Die Kirche Nemmersdorf bei Weidenberg steht vor einer Sanierungsaufgabe, die größer kaum sein könnte. Nicht nur nagt der Zahn der Zeit am Ostturm und am Dachstuhl, auch das finanzielle Fundament der Gemeinde bröckelt. Während das staatliche Bauamt dringenden Handlungsbedarf attestiert, reichen die bisherigen Eigenmittel der Kirchengemeinde, rund 227.000 Euro, kaum über den ersten Bauabschnitt hinaus. Insgesamt werden etwa 1,5 Millionen Euro benötigt. Und das in einer Phase, in der die evangelische Landeskirche ohnehin den Rotstift ansetzt.
Baumängel aus der Nähe: Dach marode, Turm in Notfixierung
Die Prüfung des staatlichen Bauamts zeichnen ein deutliches Bild: Die historische Kirche braucht dringend Hilfe. Dächer und Ostturm sind so stark beschädigt, dass Handwerker nicht einfach loslegen können. Zuerst musste ein umfassendes Sanierungskonzept her. Immerhin liegt das Konzept für die Dächer inzwischen vor, und der schrittweisen Umsetzung steht zumindest auf dem Papier nichts im Weg.
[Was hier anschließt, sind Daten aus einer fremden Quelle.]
(** ** Allocation *)
Lemma fill_page m q c q' :
  aligned q -> aligned q' -> q' <> q -> page_eq m (mfill m q c PGSIZE) q'.
Proof.
  intros Hq Hq' Hne x Hx. rewrite ld8_mfill.
  destruct ((q <=? x) && (x <? q + PGSIZE)) eqn:E; [|done]. exfalso. apply Hne.
  apply andb_true_iff in E as [?%Z.leb_le ?%Z.ltb_lt]. apply (aligned_disjoint q' q x); try done.
Qed.

(** A page of the kernel's own, filled with [c]. *)
Record owned_page s (fl l : list Z) (q c : Z) : Prop := {
  op_page : upage kend q;
  op_reserved : reserved T s fl l q;
  op_unmapped : unmapped T (v_mem s) q;
  op_bytes : forall x, in_page q x -> ld8 (v_mem s) x = u8 c }.

Definition kalloc_post s a fl l (r : Z) (s' : vm C) : Prop :=
  exists fl' l' a', sys_ok s' a' fl' l' /\ evolves T s fl l (a_view a) s' fl' l' (a_view a') /\
    (r <> 0 /\ owned_page s' fl' l' r 5 /\ ~ reserved T s fl l r /\
       (forall p fl0, fl = p :: fl0 -> r = p /\ fl' = fl0 /\ l' = l /\ v_mem s' = mfill (v_mem s) p 5 PGSIZE) \/
     r = 0 /\ fl = [] /\ fl' = [] /\ l' ≡ₚ l /\
       (l = [] \/ forall j, slot_ok j -> slot_used (v_mem s) (v_bitmap s) j = true)).

(** Taking a page of a non-empty list and filling it. *)
Lemma kalloc_pop s a p fl l (k : Z) :
  let s' := set_free (ld64 (v_mem s) p) s in
  let s'' := set_mem (mfill (v_mem s') p k PGSIZE) s' in
  sys_ok s a (p :: fl) l ->
  v_free s = p /\ p <> 0 /\ sys_ok s'' a fl l /\ evolves T s (p :: fl) l (a_view a) s'' fl l (a_view a) /\
  owned_page s'' fl l p k.
Proof.
  intros s' s'' [I R SR]. destruct (pop_ok kend T s p fl l I) as (Hp & Hne & Hu & I' & Hr & Hun).
  destruct (vm_ok_page kend T s' fl l (a_view a) (mfill (v_mem s') p k PGSIZE) p I' Hr Hun) as (I'' & E & Hr' & Hun').
  { intros q Hq Hqp. apply fill_page; try done. apply Hu. }
  split_and!; try done.
  - destruct E as [? ? ? ? Er ? ? ?]. split; try done. intros q [? ? ? ? ?]. by apply Er.
  - split; try done. intros x [Hx1 Hx2]. unfold s''. cbn [v_mem set_mem]. rewrite ld8_mfill.
    by rewrite (proj2 (Z.leb_le _ _)), (proj2 (Z.ltb_lt _ _)).
Qed.

Lemma kalloc_ok s a fl l fuel :
  sys_ok s a fl l -> (length l < fuel)%nat -> wp (kalloc kend fuel) s (kalloc_post s a fl l).
Proof.
  intros S Hf. unfold kalloc. apply wp_bind. destruct fl as [|p fl].
  - pose proof (vo_flist _ _ _ _ _ (so_vm _ _ _ _ S)) as E0. cbn [flist] in E0.
    cbn [kalloc_loop]. apply wp_bind, wp_gets. rewrite E0. cbn [nz Z.eqb negb].
    apply wp_bind. eapply wp_mono; [by apply (swapout_ok s a [] l fuel S)|].
    intros r s1 (fl1 & l1 & a1 & S1 & E1 & [(-> & victim & Hch & HP & ->)|(-> & -> & HP & Hwhy)]).
    + cbn [Z.ltb]. destruct (kalloc_pop s1 a1 (page_to_pa victim) [] l1 5 S1) as (Hp & Hne & S2 & E2 & O2).
      apply wp_bind, wp_gets. rewrite Hp. unfold nz at 1. rewrite (proj2 (Z.eqb_neq _ _) Hne). cbn [negb].
      apply wp_bind, wp_gets. apply wp_bind, wp_modify, wp_ret.
      unfold nz. rewrite (proj2 (Z.eqb_neq _ _) Hne). cbn [negb]. apply wp_bind, wp_modify, wp_ret.
      exists [], l1, a1. split_and!; [done|by eapply evolves_trans|]. left. split_and!; [done|done| |done].
      intros Hres. apply (rs_lru _ _ _ _ _ Hres victim); [|done]. rewrite <- HP. set_solver.
    + cbn [Z.ltb]. apply wp_ret. cbn [nz Z.eqb negb]. apply wp_ret.
      exists [], l1, a1. split_and!; [done|done|]. right. auto.
  - destruct (kalloc_pop s a p fl l 5 S) as (Hp & Hne & S2 & E2 & O2).
    cbn [kalloc_loop]. apply wp_bind, wp_gets. rewrite Hp. unfold nz at 1.
    rewrite (proj2 (Z.eqb_neq _ _) Hne). cbn [negb].
    apply wp_bind, wp_gets. apply wp_bind, wp_modify, wp_ret.
    unfold nz. rewrite (proj2 (Z.eqb_neq _ _) Hne). cbn [negb]. apply wp_bind, wp_modify, wp_ret.
    exists fl, l, a. split_and!; [done|done|]. left. split_and!; [done|done| |by intros ? ? [= -> ->]].
    intros Hres. apply (rs_free _ _ _ _ _ Hres). set_solver.
Qed.
End swapout.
Ostturm im Fokus: Provisorien halten das Schlimmste ab
Besonders der Ostturm ist zur Problemzone geworden. Seile, Notabdichtungen: Was provisorisch zu sichern war, ist gesichert. Doch das hält nicht ewig. Die Sanierung des Dachstuhls samt Schieferdeckung schlägt mit einem kirchlichen Anteil von etwa 615.000 Euro zu Buche. Auch das Haupthaus, insbesondere die Übergänge zum Ostturm, ist in schlechtem Zustand. Weitere 316.000 Euro sind hier veranschlagt. Und selbst der westliche Turm verlangt rund 480.000 Euro an kirchlichen Mitteln.
Millionenprojekt auf dünnem Finanzpolster
Bis 2031 soll die Sanierung vollendet sein. Ein Drittel der Kosten übernimmt der Staat, der Rest bleibt an der Kirchengemeinde hängen. Doch die muss die fehlenden Mittel erst zusammentragen. Die Herausforderung ist gewaltig, denn parallel rollt der landeskirchliche „Prozess 2025“: Aufgrund sinkender Mitgliederzahlen, Kriegsfolgen und Corona-bedingter Einbrüche sollen kirchliche Gebäude langfristig halbiert werden. In dieser Sortierung könnte die Zukunft der Kirche Nemmersdorf ungemütlich werden.
Kirchensparkurs 2025: Wer bleibt, wer muss gehen?
Die Landeskirche entwickelt gerade Kriterien, nach denen entschieden wird, welche Gebäude in Zukunft bestehen dürfen. Die Kirche Nemmersdorf muss sich ihren Platz auf dieser Liste hart erkämpfen – und das mitten in einer millionenschweren Sanierung.
Fazit:
Die Sanierung der Kirche Nemmersdorf ist ein Wettlauf gegen Zeit, Witterung und den eigenen Geldbeutel. Dennoch stemmt sich die Gemeinde mit großer Entschlossenheit gegen den drohenden Niedergang eines kulturell wie historisch bedeutenden Bauwerks. Ob der Einsatz am Ende reicht, wird nicht nur am Zustand der Mauern entschieden, sondern auch am Kurs der Kirche insgesamt. Die Kirche jedenfalls rüstet sich und sammelt Spenden, Fördergelder und Zuschüsse. Eine Crowdfunding-Aktion ist ebenfalls angedacht.